Aucune file. Je rentre directement dans l'isoloir. Toujours cette vieille tour d'ordinateur ridicule qui ressemble à celle du 386 que mon père m'avait acheté au début des années 1990. Et puis cet écran tactile aussi sensible au crayon électronique que Milton Friedman aux idées du socialisme révolutionnaire. — Que faire ? Pour qui voter ? Quoi que je fasse, il s'agira du mauvais choix. Ceux-ci risquent de trahir la gauche, ceux-là ne sont peut-être même plus de gauche... Hop, hop, je fais mon choix, qui ne changera de toute façon pas d'un iota la marche du monde. Je sors de l'isoloir, je rends cette stupide carte électronique opaque (informatiquement parlant) au président de bureau, qui se charge de la placer dans ce qui fait office d'urne (le même genre de fente que celle d'un distributeur automatique de billets). Je reprends ma convocation dûment cachetée et me dirige vers la sortie, vers le tram... J'ai rendez-vous avec Léandra au Parvis de Saint-Gilles dans une demi-heure.

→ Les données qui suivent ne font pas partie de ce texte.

(* ===== verification/LayoutWorld.v ===== *)
(** * Layouts: worlds, what holds of them and how they grow *)
From stdpp Require Import gmap.
From Stdlib Require Import Sorting.Sorted.
From S2P Require Import Prelude Probe Htable HtableFacts Layout LayoutFacts Datatype.


(** * Layouts: the narrowest descriptors, and interning *)

(** ** Choosing the descriptors *)

Lemma foldl_max_ge l m : m <= foldl (fun m d => if m <? fsize d then fsize d else m) m l /\
  Forall (fun d => fsize d <= foldl (fun m d => if m <? fsize d then fsize d else m) m l) l.
Proof.
  revert m. induction l as [|d l IH]; intros m; [split; [done|constructor]|]. cbn [foldl].
  destruct (IH (if m <? fsize d then fsize d else m)) as [H1 H2]. destruct (Z.ltb_spec m (fsize d)).
  - split; [lia|]. by constructor.
  - split; [lia|]. constructor; [lia|done].
Qed.
Lemma foldl_max_range l m w : 0 <= w -> in_range w m -> Forall (fun d => in_range w (fsize d)) l -> in_range w (foldl (fun m d => if m <? fsize d then fsize d else m) m l).
Proof.
  intros Hw Hm Hl. revert m Hm. induction Hl as [|d l Hd _ IH]; intros m Hm; [done|]. cbn [foldl]. apply IH. by destruct (m <? fsize d).
Qed.

(** The last offset and the last pointer are the largest. *)
Definition last_max (desc : list jl_fielddesc32_t) (pointers : list Z) : Prop :=
  (forall d, last desc = Some d -> Forall (fun e => offset e <= offset d) desc) /\ (forall p, last pointers = Some p -> Forall (fun q => q <= p) pointers).

Lemma max_offset_spec desc pointers w : 0 <= w -> Forall (fun d => in_range w (offset d)) desc -> Forall (in_range w) pointers -> last_max desc pointers ->
  let m := max_offset_of desc pointers in
  in_range w m /\ Forall (fun d => offset d <= m) desc /\ Forall (fun p => p <= m) pointers.
Proof.
  intros Hw Hd Hp [Hl1 Hl2]. unfold max_offset_of. cbv zeta. set (m := match last desc with None => 0 | Some d => offset d end).
  assert (in_range w m /\ Forall (fun d => offset d <= m) desc) as [H1 H2].
  { unfold m. destruct (last desc) as [d|] eqn:E.
    - split; [|by apply Hl1]. apply last_Some_elem_of in E. rewrite Forall_forall in Hd. by apply Hd.
    - apply last_None in E as ->. split; [by apply in_range_0|constructor]. }
  destruct (last pointers) as [p|] eqn:E.
  - specialize (Hl2 p eq_refl). apply last_Some_elem_of in E. rewrite Forall_forall in Hp. specialize (Hp p E).
    destruct (Z.ltb_spec m p).
    + split_and!; [done| |done]. eapply Forall_impl; [exact H2|]. cbv beta. lia.
    + split_and!; [done..|]. eapply Forall_impl; [exact Hl2|]. cbv beta. lia.
  - apply last_None in E as ->. split_and!; [done..|constructor].
Qed.

(** The largest size and offset are there, unless there are none. *)
Lemma foldl_max_attained l m : let r := foldl (fun m d => if m <? fsize d then fsize d else m) m l in r = m \/ exists d, d ∈ l /\ fsize d = r.
Proof.
  cbv zeta. revert m. induction l as [|d l IH]; intros m; [by left|]. cbn [foldl].
  destruct (IH (if m <? fsize d then fsize d else m)) as [E|(e & He & E)]; [|right; exists e; split; [by right|done]].
  rewrite E. destruct (m <? fsize d); [right; exists d; split; [by left|done]|by left].
Qed.
Lemma max_offset_attained desc pointers : let m := max_offset_of desc pointers in m = 0 \/ (exists d, d ∈ desc /\ offset d = m) \/ m ∈ pointers.
Proof.
  unfold max_offset_of. cbv zeta. set (m := match last desc with None => 0 | Some d => offset d end).
  assert (m = 0 \/ exists d, d ∈ desc /\ offset d = m) as Hm.
  { unfold m. destruct (last desc) as [d|] eqn:E; [|by left]. right. exists d. split; [by apply last_Some_elem_of|done]. }
  destruct (last pointers) as [p|] eqn:E; [|tauto]. destruct (m <? p); [|tauto]. right; right. by apply last_Some_elem_of.
Qed.

(** The descriptors chosen are the narrowest that hold all. *)
Definition holds_all (desc : list jl_fielddesc32_t) (pointers : list Z) (t : Z) : Prop :=
  valid_fd t /\ Forall (desc_fits t) desc /\ Forall (ptr_fits t) pointers.
Lemma narrowest_descriptors desc pointers t : Forall (fun d => in_range 31 (fsize d) /\ in_range 32 (offset d)) desc -> Forall (in_range 32) pointers ->
  last_max desc pointers -> fielddesc_type_for (max_size_of desc) (max_offset_of desc pointers) = Some t ->
  holds_all desc pointers t /\ forall t', holds_all desc pointers t' -> t <= t'.
Proof.
  intros Hd Hp Hlm Et. pose proof (Forall_impl _ _ _ Hd (fun d H => proj1 H)) as Hd1. pose proof (Forall_impl _ _ _ Hd (fun d H => proj2 H)) as Hd2.
  destruct (max_offset_spec desc pointers 32 ltac:(lia) Hd2 Hp Hlm) as ([Ho _] & Ho1 & Ho2).
  assert (in_range 31 (max_size_of desc)) as [Hs _] by (apply foldl_max_range; [lia|by apply in_range_0|done]). destruct (foldl_max_ge desc 0) as [_ Hs1]. fold (max_size_of desc) in Hs1.
  split.
  - destruct (fielddesc_type_for_spec _ _ _ Hs Ho Et) as (Ht & [_ Hts] & [_ Hto]). unfold holds_all. rewrite !Forall_forall in *. split; [done|]. split.
    + intros d Hin. specialize (Hd d Hin). specialize (Hs1 d Hin). specialize (Ho1 d Hin). cbv beta in *. unfold desc_fits, in_range in *. lia.
    + intros p Hin. specialize (Hp p Hin). specialize (Ho2 p Hin). cbv beta in *. unfold ptr_fits, in_range in *. lia.
  - intros t' (Ht' & Hf1 & Hf2). rewrite !Forall_forall in *. apply (fielddesc_type_for_least _ _ _ _ Et Ht').
    + destruct (foldl_max_attained desc 0) as [E|(d & Hin & E)]; fold (max_size_of desc) in E; [rewrite E; apply in_range_0; by destruct Ht' as [->|[->| ->]]|].
      rewrite <- E. by apply Hf1.
    + destruct (max_offset_attained desc pointers) as [E|[(d & Hin & E)|Hin]]; [rewrite E; apply in_range_0; by destruct Ht' as [->|[->| ->]]|rewrite <- E; by apply Hf1|by apply Hf2].
Qed.

(** The pointers of [jl_get_layout]: none, or the table, or the one word of a
    memory without pointers. *)
Definition pointers_ok (npointers : Z) (pointers : list Z) : Prop :=
  pointers = [2 ^ 32 - 1] \/ match pointers with [] => True | p :: _ => p < 2 ^ 31 /\ npointers = Z.of_nat (length pointers) end.
Definition table_of (pointers : list Z) : list Z := if decide (pointers = [2 ^ 32 - 1]) then [] else pointers.

Definition view_of (sz npointers alignment : Z) (hp be : bool) (el un : Z) (desc : list jl_fielddesc32_t) (pointers : list Z) (t : Z) : view :=
  {| v_size := sz; v_align := alignment; v_haspadding := hp; v_isbitsegal := be; v_fd := t; v_arrayelem := el; v_unused := un; v_desc := desc;
     v_npointers := npointers; v_first := match table_of pointers with [] => -1 | p :: _ => p end; v_ptrs := table_of pointers |}.

Lemma make_layout_spec sz nfields npointers alignment hp be el un desc pointers :
  in_range 32 sz -> nfields = Z.of_nat (length desc) -> in_range 32 nfields -> in_range 32 npointers -> 0 < alignment < 2 ^ 16 ->
  in_range 4 el -> in_range 3 un ->
  Forall (fun d => in_range 31 (fsize d) /\ in_range 32 (offset d)) desc -> Forall (in_range 32) pointers -> last_max desc pointers ->
  pointers_ok npointers pointers ->
  exists t, fielddesc_type_for (max_size_of desc) (max_offset_of desc pointers) = Some t /\
    let v := view_of sz npointers alignment hp be el un desc pointers t in
    make_layout sz nfields npointers alignment hp be el un desc pointers = Some (encode v) /\ encodable v.
Proof.
  intros Hsz -> Hnf Hnp Hal Hel Hun Hd Hp Hlm Hpo.
  pose proof (Forall_impl _ _ _ Hd (fun d H => proj1 H)) as Hd1. pose proof (Forall_impl _ _ _ Hd (fun d H => proj2 H)) as Hd2.
  destruct (max_offset_spec desc pointers 32 ltac:(lia) Hd2 Hp Hlm) as (Ho & Ho1 & Ho2).
  assert (in_range 31 (max_size_of desc)) as Hs by (apply foldl_max_range; [lia|by apply in_range_0|done]).
  destruct (foldl_max_ge desc 0) as [_ Hs1]. fold (max_size_of desc) in Hs1.
  destruct (fielddesc_type_for_total _ _ Hs Ho) as [t Et]. exists t. split; [done|]. cbv zeta.
  destruct (fielddesc_type_for_spec _ _ _ (proj1 Hs) (proj1 Ho) Et) as (Ht & Hts & Hto).
  assert (match pointers with [] => -1 | p :: _ => sw 32 p end = v_first (view_of sz npointers alignment hp be el un desc pointers t) /\
          (forall p ps, table_of pointers = p :: ps -> 0 <= p < 2 ^ 31)) as [Efp Hfp].
  { unfold view_of, table_of. cbn [v_first]. destruct (decide (pointers = _)) as [->|Hne]; [split; [reflexivity|done]|].
    destruct pointers as [|p ps]; [split; done|]. destruct Hpo as [?|[Hp31 _]]; [done|]. apply Forall_cons in Hp as [[Hp0 _] _].
    split; [apply sw_small; [lia|]; change (2 ^ (32 - 1)) with (2 ^ 31); lia|]. intros ? ? [= -> ->]. lia. }
  unfold make_layout. destruct (Z.eqb_spec alignment 0); [lia|]. rewrite Et. cbn [mbind option_bind]. rewrite Efp. split.
  - f_equal. unfold encode, encoded, header, v_flags, view_of. cbn [v_size v_desc v_npointers v_first v_align v_flags v_haspadding v_isbitsegal v_fd v_arrayelem v_unused v_ptrs].
    rewrite <- !app_assoc. do 5 f_equal.
    f_equal. f_equal. unfold table_of in *. destruct (decide (pointers = [2 ^ 32 - 1])) as [->|Hne]; [done|].
    destruct pointers as [|p ps]; [done|]. destruct (Z.ltb_spec p 0); [|done]. specialize (Hfp p ps eq_refl). lia.
  - unfold view_of. split; cbn [v_size v_desc v_npointers v_first v_align v_flags v_haspadding v_isbitsegal v_fd v_arrayelem v_unused v_ptrs]; try done.
    + unfold in_range. lia.
    + unfold first_ok. cbn [v_ptrs v_first v_npointers]. destruct (table_of pointers) as [|p ps] eqn:E; [done|]. split; [done|]. split; [by apply (Hfp p ps)|].
      unfold table_of in E. destruct (decide _); [done|]. subst pointers. destruct Hpo as [?|[_ ?]]; [done|done].
    + rewrite Forall_forall in *. intros d Hin. specialize (Hd d Hin). specialize (Hs1 d Hin). specialize (Ho1 d Hin). cbv beta in *.
      unfold desc_fits, in_range in *. lia.
    + unfold table_of. destruct (decide _); [constructor|]. rewrite Forall_forall in *. intros p Hin. specialize (Hp p Hin). specialize (Ho2 p Hin). cbv beta in *.
      unfold ptr_fits, in_range in *. lia.
Qed.

(** ** The cache *)

Lemma layout_eq_parts mem a b : layout_eq mem a b = true <-> layout_parts (layout_at mem a) = layout_parts (layout_at mem b).
Proof.
  unfold layout_eq. destruct (layout_parts (layout_at mem a)) as [[[o1 f1] p1]|], (layout_parts (layout_at mem b)) as [[[o2 f2] p2]|]; try done.
  rewrite !andb_true_iff, !bool_decide_eq_true. split; [intros [[-> ->] ->]; done|intros [= -> -> ->]; done].
Qed.

#[export] Instance layout_keys mem : HashKeys (_hash_layout_djb2 mem) (layout_eq mem).
Proof.
  split; intros; rewrite ?layout_eq_parts in *; try congruence. unfold _hash_layout_djb2. match goal with H : layout_parts _ = _ |- _ => by rewrite H end.
Qed.

(** Encoded layouts are compared by their bytes. *)
Lemma parts_encode v : encodable v -> exists o f p, layout_parts (encode v) = Some (o, f, p) /\ o ++ f ++ p = encode v.
Proof.
  intros He. pose proof (encode_decodes v He) as Hd. unfold layout_parts.
  destruct (flags_spec (v_haspadding v) (v_isbitsegal v) (v_fd v) (v_arrayelem v) (v_unused v)) as (_ & _ & F2 & _); [apply He..|]. fold (v_flags v) in F2.
  rewrite (d_flags _ _ Hd), (d_nfields _ _ Hd), (d_npointers _ _ Hd), (d_first _ _ Hd). cbn [mbind option_bind]. rewrite (d_ptrs _ _ Hd).
  cbn [mbind option_bind]. rewrite F2, fd_size_eq, fd_ptr_size_eq by apply He. cbn [mbind option_bind]. do 3 eexists. split; [done|].
  pose proof (header_length (v_size v) (Z.of_nat (length (v_desc v))) (v_npointers v) (v_first v) (v_align v) (v_flags v)) as Hh.
  unfold encode, encoded in *. set (hd := header _ _ _ _ _ _) in *. set (fs := flat_map (desc_bytes _) _) in *. set (ps := flat_map (ptr_bytes _) _) in *.
  unfold sizeof_layout, jl_dt_layout_fields, sizeof_layout. change (Z.to_nat 20) with 20%nat.
  assert (length fs = (fd_size (v_fd v) * length (v_desc v))%nat) as Hfs by (apply length_chunks, desc_bytes_length).
  assert (length ps = (fd_ptr_size (v_fd v) * length (v_ptrs v))%nat) as Hps by (apply length_chunks, ptr_bytes_length).
  rewrite take_app_length' by done. f_equal. rewrite drop_app_length' by done. rewrite take_app_length' by lia. f_equal.
  replace (Z.to_nat (20 + Z.of_nat (fd_size (v_fd v) * length (v_desc v)))) with (length (hd ++ fs)) by (rewrite length_app; lia).
  rewrite app_assoc, drop_app_length. apply take_ge. rewrite Hps. pose proof (e_first _ He) as Hf. unfold first_ok in Hf.
  destruct (v_ptrs v) as [|p l]; [cbn; lia|]. destruct Hf as (-> & ? & ->). destruct (Z.ltb_spec p 0); [lia|]. lia.
Qed.

Definition layout_in (mem : gmap Z (list Z)) (a : Z) (v : view) : Prop := mem !! a = Some (encode v) /\ encodable v.

Lemma layout_eq_bytes mem a b v u : layout_in mem a v -> layout_in mem b u -> layout_eq mem a b = true <-> encode v = encode u.
Proof.
  intros [Ha Hv] [Hb Hu]. rewrite layout_eq_parts. unfold layout_at. rewrite Ha, Hb. cbn [from_option id].
  split; [|by intros ->]. destruct (parts_encode v Hv) as (o1 & f1 & p1 & -> & <-), (parts_encode u Hu) as (o2 & f2 & p2 & -> & <-).
  by intros [= -> -> ->].
Qed.

(** The cache holds the addresses of its layouts, each under itself; [n] bounds
    their number. *)
Record cache_ok (w : world) (n : Z) : Prop := {
  c_static a l : static_layouts !! a = Some l -> lmem w !! a = Some l;
  c_next : 144 <= lnext w;
  c_fresh a l : lmem w !! a = Some l -> 1 < a < lnext w /\ exists v, layout_in (lmem w) a v;
  c_count : 0 <= n;
  c_table : layoutcache_initialized w = true ->
    exists ps, ht_wf (HFUNC := _hash_layout_djb2 (lmem w)) (EQFUNC := layout_eq (lmem w)) (layoutcache w) ps /\
      clean ps /\ Z.of_nat (length (entries ps)) <= n /\
      (forall p, p ∈ entries ps -> p.1 = p.2 /\ exists v, layout_in (lmem w) p.1 v);
}.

Midi au Parvis. — « Marrant, le nouveau serveur à lunettes », me dit Léandra, en terrasse de la Maison du Peuple. « Avant moi, un type prend un simple jus d'orange. Ça lui coûte trois euros. Ensuite vient mon tour. Je commande également un jus d'orange ainsi que ton café, et il me demande quatre euros. Je lui demande : "Quatre euros, seulement ?" et il me répond : "Oui, je vous ai fait le pack jus d'orange et café". Je suis interloquée : "Mais ça n'existe pas, ça !", et il me répond : "Oh, je le fais seulement quand j'en ai envie" ! »
Léandra me raconte que ce week-end, elle a discuté de couples avec Andrew. Ce dernier, dit-elle, a fait une remarque très intéressante : il lui a dit que ce qu'il cherchait avant tout dans une relation, ce n'était pas tant construire quelque chose avec la personne que déconstruire, autrement dit (si j'ai bien compris, ce dont je ne suis pas certain) avoir le courage de se remettre chacun en question, déconstruire ses propres valeurs et comportements, pour élaborer quelque chose d'autre...

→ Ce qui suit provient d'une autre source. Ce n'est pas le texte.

Lemma align_to_ge sz f : finfo_ok f -> sz <= align_to sz (f_align f).
Proof.
  intros Hf. unfold align_to. destruct (Z.eqb_spec (f_align f) 0); [lia|]. destruct (fo_align _ Hf) as [?|Hp]; [done|].
  pose proof (pow2_bound _ Hp). apply round_up_spec. lia.
Qed.
Lemma place_end_ge sz fs : Forall finfo_ok fs -> sz <= place_end sz fs.
Proof.
  intros Hf. revert sz. induction Hf as [|f fs Hf _ IH]; intros sz; [done|]. cbn [place_end]. pose proof (align_to_ge sz f Hf). pose proof (fo_size _ Hf).
  specialize (IH (align_to sz (f_align f) + f_size f)). lia.
Qed.

(** Fields lie one after the other, each aligned, before the end. *)
Lemma place_lookup sz fs i f o : Forall finfo_ok fs -> fs !! i = Some f -> place sz fs !! i = Some o ->
  sz <= o /\ (f_align f = 0 \/ (f_align f | o)) /\ o + f_size f <= place_end sz fs.
Proof.
  intros Hf. revert sz i. induction Hf as [|g fs Hg Hfs IH]; intros sz [|i] Hi Ho; [done..| |]; cbn [place lookup list_lookup place_end] in *.
  - injection Hi as ->. injection Ho as <-. pose proof (align_to_ge sz f Hg). split; [done|]. split; [|by apply place_end_ge].
    unfold align_to. destruct (Z.eqb_spec (f_align f) 0); [by left|right]. destruct (fo_align _ Hg) as [?|Hp]; [done|].
    pose proof (pow2_bound _ Hp). apply round_up_spec. lia.
  - destruct (IH _ i Hi Ho) as (H1 & H2 & H3). pose proof (align_to_ge sz g Hg). pose proof (fo_size _ Hg). split_and!; [lia|done..].
Qed.
Lemma place_ordered sz fs i j f o o' : Forall finfo_ok fs -> (i < j)%nat -> fs !! i = Some f -> place sz fs !! i = Some o -> place sz fs !! j = Some o' -> o + f_size f <= o'.
Proof.
  intros Hf. revert sz i j. induction Hf as [|g fs Hg Hfs IH]; intros sz i [|j] Hij Hi Ho Ho'; [done..|lia|]; destruct i as [|i]; cbn [place lookup list_lookup] in *.
  - injection Hi as ->. injection Ho as <-. destruct (lookup_lt_is_Some_2 fs j) as [h Eh]; [rewrite <- (place_length (align_to sz (f_align f) + f_size f)); by eapply lookup_lt_Some|].
    by destruct (place_lookup _ _ _ _ _ Hfs Eh Ho').
  - apply (IH (align_to sz (f_align g) + f_size g) i j); [lia|done..].
Qed.

Lemma descs_lookup base fs i d : descs base fs !! i = Some d -> exists f o, fs !! i = Some f /\ place 0 fs !! i = Some o /\
  d = {| isptr := f_ptr f; fsize := f_size f; offset := o + base |}.
Proof. unfold descs. rewrite lookup_zip_with_Some. intros (f & o & -> & Hf & Ho). by exists f, o. Qed.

Léandra enchaîne : « Nous avons aussi un peu parlé de toi, Hamil, et nous sommes tombés d'accord sur le fait que tu ne recherches absolument pas ce type de relation... Une relation amoureuse basée sur la déconstruction et le changement, je veux dire... Tu ne tomberas par exemple jamais amoureux d'une femme qui aurait pour ambition de te transformer. Celle-là ne t'intéressera pas du tout. Elle pourra à la limite devenir une très bonne amie pour toi, mais jamais une amoureuse. Tu veux quelqu'un qui t'accepte exactement comme tu es ! » (Ce commentaire est rigoureusement exact : ma façon d'être ne bougera jamais d'un iota. Qui plus est, je suis comme ça pour l'ensemble de mes relations humaines : je ne veux pas changer les gens ; je veux tomber sur les bons directement ! C'est en ce sens — et en ce sens uniquement — que l'on peut me considérer comme un putain d'élitiste.)

Soirée au Parvis. — De retour à la Maison du Peuple, le soir. Je carbure au café et à l'eau pétillante. J'entame la rédaction d'une synthèse de mes lectures et constate que résumer une matière pareille est beaucoup plus compliqué que de la comprendre.

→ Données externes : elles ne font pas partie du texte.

(** A layout for a type that had none. *)
Lemma lay w w3 n d t t' v : world_ok env B w n -> dts w3 = dts w -> lmem_ext w w3 -> cache_ok w3 (n + 1) ->
  dts w !! d = Some t -> layout t = 0 -> sig_of t' = sig_of t -> layout t' <> 0 -> layout_ok B w3 d t' v -> determined env (sigs w) d ->
  instance t' = instance t -> isbitstype t' = isbitstype t ->
  world_ok env B (set_dts (insert d t') w3) (n + 1) /\ ext w (set_dts (insert d t') w3).
Proof using.
  intros Hw Ed Hm Hc Ht Hl0 Es Hl Hlo Hfx Ei Eb. assert (dts w3 !! d = Some t) as Ht3 by (by rewrite Ed).
  assert (sigs w3 = sigs w) as Es3 by (unfold sigs; by rewrite Ed). pose proof (set_dts_sigs d t t' w3 Ht3 Es) as Esg. rewrite Es3 in Esg.
  assert (forall e te v, layout_ok B w e te v -> layout_ok B (set_dts (insert d t') w3) e te v) as Hlo' by (intros e te u Hu; apply (layout_ok_mem w); [apply Hm|done]).
  assert (forall e te, dts (set_dts (insert d t') w3) !! e = Some te -> (e = d /\ te = t') \/ (e <> d /\ dts w !! e = Some te)) as Hcase.
  { intros e te. destruct (decide (e = d)) as [->|Hne]; [rewrite (set_dts_lookup d t t' w3 Ht3); intros [= <-]; by left|]. rewrite set_dts_lookup_ne, Ed by done. by right. }
  split.
  - split.
    + by apply (cache_ok_same w3 _ (n + 1)).
    + pose proof (wo_room _ _ _ _ Hw) as Hr. pose proof (filter_length_insert unlaid (dts w3) d t t' Ht3) as Hf. rewrite Ed in Hf.
      cbn [dts set_dts]. rewrite Ed. destruct (decide (unlaid t)), (decide (unlaid t')); unfold unlaid in *; lia.
    + intros e s. rewrite Esg. apply Hw.
    + intros e te He Hle. destruct (Hcase e te He) as [[-> ->]|[_ He']]; [exists v; by apply (layout_ok_mem w3)|].
      destruct (wo_layout _ _ _ _ Hw e te He' Hle) as [u Hu]. exists u. by apply Hlo'.
    + intros e te He Hinst. destruct (Hcase e te He) as [[-> ->]|[_ He']]; [done|by apply (wo_instance _ _ _ _ Hw e te)].
    + intros e te He Hbits. destruct (Hcase e te He) as [[-> ->]|[_ He']].
      * rewrite Eb in Hbits. by destruct (wo_isbits _ _ _ _ Hw d t Ht Hbits).
      * destruct (wo_isbits _ _ _ _ Hw e te He' Hbits) as (H1 & H2 & u & H3 & H4). split_and!; [done..|]. exists u. split; [by apply Hlo'|done].
  - split.
    + by apply (lmem_ext_same w _ w3).
    + done.
    + intros e te He Hle. assert (d <> e) as Hne by congruence. exists te. rewrite set_dts_lookup_ne, Ed by done. done.
    + intros e te He Hle. destruct (Hcase e te He) as [[-> ->]|[_ He']]; [by right|left; by exists te].
Qed.
End Update.

(** * Layouts: computing the layout of a type and of the types it needs *)

#[local] Open Scope layout_scope.

(** ** The static layouts *)

Definition static_view (npointers alignment : Z) (be : bool) : view :=
  {| v_size := 0; v_align := alignment; v_haspadding := false; v_isbitsegal := be; v_fd := 0; v_arrayelem := 0; v_unused := 0; v_desc := [];
     v_npointers := npointers; v_first := -1; v_ptrs := [] |}.
Lemma static_view_in w n a np al be : cache_ok w n -> in_range 32 np -> in_range 16 al -> static_layouts !! a = Some (static_layout np al be) ->
  layout_in (lmem w) a (static_view np al be).
Proof.
  intros Hc Hnp Hal Ha. split.
  - by rewrite (c_static _ _ Hc _ _ Ha).
  - split; cbn; try done. by left.
Qed.

Section Main.
Context (env : type_env) (B : bounds).
#[local] Abbreviation ext := (ext env).
Definition anything (w : world) : Prop := True.

(** ** Singletons *)

Lemma singleton_spec w n d t v : world_ok env B w n -> dts w !! d = Some t -> layout t <> 0 -> layout_ok B w d t v -> ~ opaque v ->
  wp (jl_maybe_allocate_singleton_instance d) w (fun _ w' => w' = w \/ w' = set_dts (insert d (set_instance t)) w).
Proof using.
  intros Hw Ht Hl Hv Ho. unfold jl_maybe_allocate_singleton_instance. wp. destruct (instance t); [wp; by left|].
  unfold jl_is_datatype_make_singleton. wp. destruct (_ || _); [wp; by left|]. wp. unfold jl_datatype_size. wp.
  assert (ok env B anything w) as Hok by (by split; [exists n|]).
  apply (datatype_layout_spec env B anything w d t v); [done..|]. destruct (layout_in_decodes _ _ _ (lo_in _ _ _ _ _ Hv)) as [El Hd].
  wp. eapply wp_lift; [apply Hd|]. wp. eapply wp_lift; [apply Hd|]. wp. destruct (_ && _); wp; [by right|by left].
Qed.

(** A type's record after its layout was set. *)
Definition finished (w : world) (d : nat) (v : view) (a : Z) (z : bool) : Prop :=
  exists t, dts w !! d = Some t /\ layout t = a /\ zeroinit t = z /\ layout_ok B w d t v.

En fin de soirée, Léandra et Andrew viennent s'installer à ma table. Ils reviennent du Centre culturel Bruegel, rue Haute, où ils ont assisté à un spectacle de contes narrant la vie solitaire et surréaliste de trappeurs vivant dans le Nord-Est groenlandais... Là où la population se réduit à un iota et où la nuit dure des mois entiers.
Durant cette fin de soirée, il est notamment question de réserver un gîte en Ardenne pour passer le Nouvel An 2013 ensemble. Un constat : il y a deux ans, nous organisions une grande soirée de fin d'année ; il y a un an, nous la faisions chez moi en plus petit comité ; cette année, nous ne sommes plus que trois ; l'année prochaine, fêterons-nous le Réveillon... tout seuls ?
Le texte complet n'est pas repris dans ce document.